How to overcome bitterness?
by
, 30-Jan-2010 at 21:28 (519 Views)
The world is a very ugly, ugly place. It overflows with people who knowingly and very much willingly get their pleasure at the tragic expense of others. The people who don't get such pleasure are the vast minority of the human race.
I do not trust the world around me. I never did, and I never will. Most people will think nothing about fucking over his fellow man and destroying his spirit, as long as it gets them ahead or gives them some sort of satisfaction. There are very few people in the world who want to do something helpful for another, and most of those that do only take part to alleviate their guilt for taking part in activities that hurt others and enjoying it.
I suppose this makes me a misanthrope. I have spent the vast majority of my life with many evil faces and intentions directed at me. So many people sought out to crush me, so many people sought out to take pleasure in my suffering, so many people kept on pushing me beyond my boundaries for their own personal gain. Many of these people I would have done anything for, and for a while I thought that sentiment would be returned - such a soul-crushing rude awakening it was to be crudely disposed of by virtually all of my so-called "friends" in my darkest hours of need.
Yes, my heart is a very dark and bitter place. I find it impossible to take pleasure in much of anything these days. I try to lose my thoughts in video games, in study projects, in volunteer work - but after those activities are over, the thoughts come flooding back, without fail. I actually find myself wishing great harm upon the many people who went far out of their way to hurt me in the past, and that scares me very much. No, I am not at any risk of taking any such action - but just the knowledge that I have these feelings in my heart crushes my spirit even more than it already has been.

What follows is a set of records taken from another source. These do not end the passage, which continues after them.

Lemma surrogate_plain (c : N) :
  is_leading_surrogate c || is_trailing_surrogate c = true →
  c ≠ 34 ∧ c ≠ 92 ∧ 32 ≤ c ∧ c < 65536.
Proof.
  unfold is_leading_surrogate, is_trailing_surrogate.
  rewrite orb_true_iff, !andb_true_iff, !N.leb_le. lia.
Qed.

Lemma parse_chars_quote_units (s rest : jsstring) :
  parse_chars (quote_units s ++ 34 :: rest) = Parsed s rest.
Proof.
  remember (length s) as n eqn:Hn.
  revert s Hn. induction n as [n IH] using lt_wf_ind. intros s Hn.
  destruct s as [|c s]; [reflexivity|].
  cbn [quote_units].
  destruct (is_leading_surrogate c) eqn:Hl.
  - destruct (surrogate_plain c) as (H1 & H2 & H3 & H4); [by rewrite Hl|].
    destruct s as [|t s].
    + rewrite parse_chars_UnicodeEscape by exact H4. reflexivity.
    + destruct (is_trailing_surrogate t) eqn:Ht.
      * destruct (surrogate_plain t) as (T1 & T2 & T3 & T4);
          [by rewrite Ht, orb_true_r|].
        cbn [app]. rewrite parse_chars_plain by assumption.
        rewrite parse_chars_plain by assumption.
        rewrite (IH (length s)) by (cbn in Hn; done || lia). reflexivity.
      * rewrite <- app_assoc, parse_chars_UnicodeEscape by exact H4.
        rewrite (IH (length (t :: s))) by (cbn in *; done || lia). reflexivity.
  - destruct (is_trailing_surrogate c) eqn:Ht.
    + destruct (surrogate_plain c) as (H1 & H2 & H3 & H4);
        [by rewrite Ht, orb_true_r|].
      rewrite <- app_assoc, parse_chars_UnicodeEscape by exact H4.
      rewrite (IH (length s)) by (cbn in *; done || lia). reflexivity.
    + rewrite <- app_assoc, parse_chars_quote_unit by assumption.
      rewrite (IH (length s)) by (cbn in *; done || lia). reflexivity.
Qed.

(** ** JSON text: numbers *)

Lemma is_digit_digit_char (d : N) : d < 10 → is_digit (digit_char d) = true.
Proof. intros. unfold is_digit, digit_char. apply andb_leb_true; lia. Qed.

Lemma digit_char_value (d : N) : digit_char d - 48 = d.
Proof. unfold digit_char. lia. Qed.

Lemma span_digits_stop (rest : jsstring) :
  no_digit_ahead rest = true → span_digits rest = ([], rest).
Proof.
  destruct rest as [|c t]; [reflexivity|]. cbn. intros H.
  by rewrite (negb_true_iff _) in H; rewrite H.
Qed.

Lemma span_digits_digits (ds : list N) (rest : jsstring) :
  Forall (λ d, d < 10) ds → no_digit_ahead rest = true →
  span_digits (map digit_char ds ++ rest) = (ds, rest).
Proof.
  intros Hds Hrest. induction Hds as [|d ds Hd _ IH].
  - by apply span_digits_stop.
  - cbn [map app span_digits]. rewrite is_digit_digit_char by exact Hd.
    rewrite IH, digit_char_value. reflexivity.
Qed.

Lemma digits_value_snoc (ds : list N) (d : N) :
  digits_value (ds ++ [d]) = digits_value ds * 10 + d.
Proof. unfold digits_value. rewrite fold_left_app. reflexivity. Qed.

I do not want to be bitter, I do not want to be angry, I do not want to wish great harm upon another, no matter how badly that person has fucked me over. I will not be satisfied with myself, I will not be comfortable within my own skin, until I deal with this. Just trying to "get over it" (like so many people unkindly and crudely suggested to me in the past) is not going to cut it. I need to face this head-on, but I do not know what to do, what courses of action I should take, to defeat this intense bitterness inside of myself.
As much as I hate the many people who have hurt me in the past, I find that I hate myself so much more than any of them. I hate myself because I feel that the level of hatred I have against these people is unreasonable - after all, they only reacted to how I was, and I was a complete screwup of an individual. Ack.
I will end this post before it becomes a novel like my last blog entry was. Thanks for reading.